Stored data

*****

(** The first entry not below the key, in the block that the index finds. *)
Lemma seek_in_block to A B C :
  Bs = A ++ B :: C → Forall (λ e : entry, ord (o_cmp o) e.1 to = Lt) (all_entries A) → ord (o_cmp o) (d_sep B) to ≠ Lt →
  (seek_index (o_cmp o) to (d_entries B) < length (d_entries B) ∧
     seek_index (o_cmp o) to L = length (all_entries A) + seek_index (o_cmp o) to (d_entries B))%nat
  ∨ (seek_index (o_cmp o) to (d_entries B) = length (d_entries B)
     ∧ seek_index (o_cmp o) to L = length (all_entries A) + length (d_entries B)
     ∧ (C = [] ∨ ¬ gap_free to))%nat.
Proof.
  intros HBs HA Hsep. destruct (block_parts A B C HBs) as (Hne & Ho & HL & HsB & HsC). rewrite HL. rewrite (seek_index_skip to) by done.
  pose proof (seek_index_le to (d_entries B)) as Hle. destruct (decide (seek_index (o_cmp o) to (d_entries B) = length (d_entries B))) as [Hj|Hj].
  2: { left. split; [lia|]. by rewrite seek_index_app_l by lia. }
  right. pose proof (seek_index_all to _ Hj) as HB. rewrite (seek_index_skip to) by done.
  destruct (all_entries C) as [|e rest] eqn:HC.
  - split_and!; [done|cbn; lia|]. left. destruct C as [|B' C]; [done|]. destruct (block_parts (A ++ [B]) B' C) as (Hne' & _).
    { by rewrite <- app_assoc. }
    by apply app_eq_nil in HC as [HC _].
  - assert (ord (o_cmp o) e.1 to ≠ Lt) as He.
    { intros Hlt. apply Hsep. destruct e as [ke ve]. pose proof (so_below _ _ _ _ Ho) as H. cbn in *. by eapply ord_trans. }
    rewrite seek_index_here by done. split_and!; [done|lia|]. right. intros Hgap. destruct (last (d_entries B)) as [a|] eqn:Ea; [|by apply last_None in Ea].
    apply last_Some in Ea as [l El]. apply Hsep. rewrite El in *. rewrite last_key_of_app in Ho by done. destruct e as [ke ve].
    apply (Hgap (length (all_entries A ++ l)) a (ke, ve)).
    + by rewrite HL, <- app_assoc, app_assoc, lookup_app_r, Nat.sub_diag.
    + rewrite HL, <- app_assoc, app_assoc, lookup_app_r by lia. by replace (S _ - _)%nat with 1%nat by lia.
    + apply Forall_app in HB as [_ HB]. by apply Forall_cons in HB as [? _].
    + done.
    + exact (so_next _ _ _ _ Ho).
Qed.

Lemma ti_seek_ok s p to :
  ti_view s L p → key_ok (o_cmp o) to → gap_free to → ∃ s', it_seek to s = Ret s' ∧ ti_view s' L (pos_seek (o_cmp o) to L).
Proof.
  destruct s as [cache it]. intros (_ & HC & Ht & Hp) Hk Hgap. cbn [fst snd] in *.
  assert (∃ q, bview (ti_index it) ix_entries q) as [q V].
  { destruct p as [|n|]; [destruct Hp as [_ V]; eauto|destruct Hp as (A & B & C & j & cb & _ & _ & _ & _ & V); eauto|by destruct Hp as [_ ?]]. }
  cbn [it_seek TableIterator_iterator fst snd]. unfold ti_seek. destruct (seek_law _ _ _ to V Hk) as (ix & E & V'). cbn in E. rewrite E, bind_Ret.
  pose proof (current_law _ _ _ V') as Hcur. cbn in Hcur. rewrite Hcur, bind_Ret. unfold pos_seek in V' |- *.
  destruct (index_seek to) as [[Hi Hall]|(A & B & C & HBs & Hi & Hix & Hsep & Hks & HA)].
  - rewrite at_or_off_ge in V' |- * by (rewrite length_index; lia). cbn [entry_at]. eexists. split; [done|]. split_and!; try done.
    assert (seek_index (o_cmp o) to L = length L) as -> by (rewrite <- (app_nil_r L) at 1; rewrite (seek_index_skip to) by done; cbn; lia).
    rewrite at_or_off_ge by lia. apply start_off. eapply (reset_pos (ti_set it (current_block it) (current_block_off it) ix)). exact V'.
  - assert (seek_index (o_cmp o) to ix_entries < length ix_entries)%nat as Hlt by (by apply lookup_lt_Some in Hix).
    rewrite at_or_off_lt in V' |- * by done. cbn [entry_at]. rewrite Hix. cbn [ti_set ti_table]. rewrite Ht, (to_opt _ HT), cmp_ret, bind_Ret by done.
    assert (is_le (ord (o_cmp o) to (d_sep B)) = true) as ->.
    { rewrite (ord_antisym (d_sep B) to). by destruct (ord (o_cmp o) (d_sep B) to). }
    destruct (load_ok (ti_set it (current_block it) (current_block_off it) ix) cache B) as (cache' & cb & off & E' & Vb & HC');
      [done..|rewrite HBs; set_solver|]. rewrite E', bind_Ret. cbn [current_block ti_set unwrap]. rewrite bind_Ret.
    destruct (seek_law _ _ _ to Vb Hk) as (cb' & E2 & Vb'). cbn in E2. rewrite E2, bind_Ret. eexists. split; [done|]. split_and!; try done.
    rewrite Hi in V'. destruct (seek_in_block to A B C HBs HA Hsep) as [(Hj & ->)|(Hj & -> & [->|Hng])]; [..|done].
    + unfold pos_seek in Vb'. rewrite at_or_off_lt in Vb' by done. rewrite at_or_off_lt by (rewrite (length_L A B C HBs); lia).
      exists A, B, C, (seek_index (o_cmp o) to (d_entries B)), cb'. by split_and!.
    + unfold pos_seek in Vb'. rewrite at_or_off_ge in Vb' by lia. rewrite at_or_off_ge by (rewrite (length_L A B [] HBs); cbn; lia).
      split; [right; by exists cb', B|]. by eexists.
Qed.

(** ** Going back *)

Lemma prev_block_ok it cache A B C n :
  ti_table it = t → CG cache → Bs = A ++ B :: C → bview (ti_index it) ix_entries (At (length A)) →
  (∃ cb B, current_block it = Some cb ∧ bview cb (d_entries B) Off) → n = length (all_entries A) →
  ∃ s', prev_block it cache = Ret (s', on_entry (pos_prev (At n))) ∧ ti_view s' L (pos_prev (At n)).
Proof.
  intros Ht HC HBs Vi Hcb ->. unfold prev_block. destruct (prev_law _ _ _ Vi) as (ix & E & Vi'). cbn in E. rewrite E, bind_Ret.
  destruct (last A) as [B0|] eqn:EA; cycle 1.
  - apply last_None in EA as ->. cbn [pos_prev on_entry length all_entries negb] in *. eexists. split; [done|]. split_and!; try done.
    split; [by right|by eexists].
  - apply last_Some in EA as [A0 ->]. rewrite length_app in Vi', E |- *. cbn [length] in Vi', E |- *. rewrite Nat.add_1_r in Vi', E |- *.
    cbn [pos_prev on_entry negb] in *. pose proof (current_law _ _ _ Vi') as Hcur. cbn in Hcur. rewrite Hcur, bind_Ret.
    rewrite <- app_assoc in HBs. cbn in HBs. assert (Bs !! length A0 = Some B0) as HB0 by (by rewrite HBs, lookup_app_r, Nat.sub_diag).
    rewrite lookup_index, HB0. cbn [fmap option_fmap option_map].
    destruct (load_ok (ti_set it (current_block it) (current_block_off it) ix) cache B0) as (cache' & cb & off & E' & Vb & HC');
      [done..|by apply (list_elem_of_lookup_2 _ (length A0))|]. rewrite E', bind_Ret. cbn [current_block ti_set unwrap]. rewrite bind_Ret.
    destruct (block_parts A0 B0 (B :: C) HBs) as (Hne & _). destruct (seek_to_last_law cb _ _ Vb Hne) as (cb' & E2 & Vb'). rewrite E2, bind_Ret.
    assert (length (d_entries B0) ≠ 0%nat) as Hl by (by destruct (d_entries B0)).
    pose proof (valid_law _ _ _ Vb') as Hv. cbn in Hv. injection Hv as Hv. rewrite all_entries_app, all_entries_one, length_app, Hv.
    replace (length (all_entries A0) + length (d_entries B0))%nat with (S (length (all_entries A0) + (length (d_entries B0) - 1))) by lia.
    cbn [pos_prev on_entry]. eexists. split; [done|]. split_and!; try done.
    exists A0, B0, (B :: C), (length (d_entries B0) - 1)%nat, cb'. by split_and!.
Qed.
(* ===== verification/Version.v ===== *)
(** * Version: [src/version.rs]

    A version: the table files of each level, lookups in them, the choice of files for
    compactions, and iteration over the files of a level.

    A [FileMetaHandle] is shared by versions and can be modified: handles are locations of a
    store [Metas], which the operation that modifies metadata ([update_stats]) passes along.
    What the version reads from tables goes through the table cache: a [Storage]. *)

From Stdlib Require Import SpecFloat.
From S2P Require Import Prelude Encoding Error Io Env MemEnv Types Cmp KeyTypes Log Iterator Filter FilterBlock Options BlockBuilder Block Cache TableBuilder Table TableFile TableRead TableCache.

Abbreviation FileMetaHandle := nat (only parsing).
Definition Metas := FileMetaHandle → FileMetaData.
Definition set_meta (f : FileMetaHandle) (d : FileMetaData) (M : Metas) : Metas := λ g, if decide (g = f) then d else M g.

Record GetStats := mkGetStats { gs_file : option FileMetaHandle; gs_level : Z }.

(** The shared table cache is not part of the record. *)
Record Version := mkVersion {
  user_cmp : Cmp;
  v_files : list (list FileMetaHandle);
  file_to_compact : option FileMetaHandle;
  file_to_compact_lvl : Z;
  compaction_score : option spec_float;
  compaction_level : option Z;
}.

Definition Version_new (ucmp : Cmp) : Version :=
  {| user_cmp := ucmp; v_files := replicate (Z.to_nat NUM_LEVELS) []; file_to_compact := None; file_to_compact_lvl := 0;
     compaction_score := None; compaction_level := None |}.

(** ** Files and keys *)

Section files.
Context {IE : IntegerEncoding} (M : Metas).
Implicit Types (cmp : Cmp) (f : FileMetaHandle) (files : list FileMetaHandle).

(** [parse_internal_key(k).2] *)
Definition parsed_ukey (k : bytes) : exec bytes := '(_, _, u) ← parse_internal_key k; Ret u.

Definition total_size (files : list FileMetaHandle) : exec Z := mfoldl (λ a f, uadd 64 a (size (M f))) 0 files.

Definition key_is_after_file (ucmp : Cmp) (key : bytes) (f : FileMetaHandle) : exec bool :=
  ulargest ← parsed_ukey (largest (M f));
  if decide (key = []) then Ret false else o ← cmp_inner ucmp key ulargest; Ret (is_gt o).

Definition key_is_before_file (ucmp : Cmp) (key : bytes) (f : FileMetaHandle) : exec bool :=
  usmallest ← parsed_ukey (smallest (M f));
  if decide (key = []) then Ret false else o ← cmp_inner ucmp key usmallest; Ret (is_lt o).

Fixpoint find_file_loop (fuel : nat) (ucmp : Cmp) (files : list FileMetaHandle) (key : bytes) (left right : Z) : exec Z :=
  if left <? right then
    match fuel with
    | O => NoFuel
    | S fuel =>
        let mid := (left + right) / 2 in
        f ← index files mid;
        o ← cmp (InternalKeyCmp ucmp) (largest (M f)) key;
        if is_lt o then find_file_loop fuel ucmp files key (mid + 1) right
        else find_file_loop fuel ucmp files key left mid
    end
  else Ret right.
Definition find_file (ucmp : Cmp) (files : list FileMetaHandle) (key : bytes) : exec (option Z) :=
  right ← find_file_loop (length files) ucmp files key 0 (zlen files);
  Ret (if right <? zlen files then Some right else None).

Definition some_file_overlaps_range_disjoint (ucmp : Cmp) (files : list FileMetaHandle) (smallest largest : bytes) : exec bool :=
  lk ← LookupKey_new smallest MAX_SEQUENCE_NUMBER;
  ikey ← internal_key lk;
  ix ← find_file ucmp files ikey;
  match ix with
  | Some ix => f ← index files ix; b ← key_is_before_file ucmp largest f; Ret (negb b)
  | None => Ret false
  end.

Fixpoint some_file_overlaps_range (ucmp : Cmp) (files : list FileMetaHandle) (smallest largest : bytes) : exec bool :=
  match files with
  | [] => Ret false
  | f :: files =>
      a ← key_is_after_file ucmp smallest f;
      ab ← (if (a : bool) then Ret true else key_is_before_file ucmp largest f);
      if negb ab then Ret true else some_file_overlaps_range ucmp files smallest largest
  end.

(** ** Versions *)

Implicit Types v : Version.

Definition level_files v (l : Z) : exec (list FileMetaHandle) := index (v_files v) l.

Definition num_level_bytes v (l : Z) : exec Z :=
  _ ← massert (l <? NUM_LEVELS); fs ← level_files v l; total_size fs.
Definition num_level_files v (l : Z) : exec Z :=
  _ ← massert (l <? NUM_LEVELS); fs ← level_files v l; Ret (zlen fs).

*****

» Activity: Set down verbatim only the lines between the start of the data above and the line with "intros HBs HA", both boundaries included.

» Final answer:
(** The first entry not below the key, in the block that the index finds. *)
Lemma seek_in_block to A B C :
  Bs = A ++ B :: C → Forall (λ e : entry, ord (o_cmp o) e.1 to = Lt) (all_entries A) → ord (o_cmp o) (d_sep B) to ≠ Lt →
  (seek_index (o_cmp o) to (d_entries B) < length (d_entries B) ∧
     seek_index (o_cmp o) to L = length (all_entries A) + seek_index (o_cmp o) to (d_entries B))%nat
  ∨ (seek_index (o_cmp o) to (d_entries B) = length (d_entries B)
     ∧ seek_index (o_cmp o) to L = length (all_entries A) + length (d_entries B)
     ∧ (C = [] ∨ ¬ gap_free to))%nat.
Proof.
  intros HBs HA Hsep. destruct (block_parts A B C HBs) as (Hne & Ho & HL & HsB & HsC). rewrite HL. rewrite (seek_index_skip to) by done.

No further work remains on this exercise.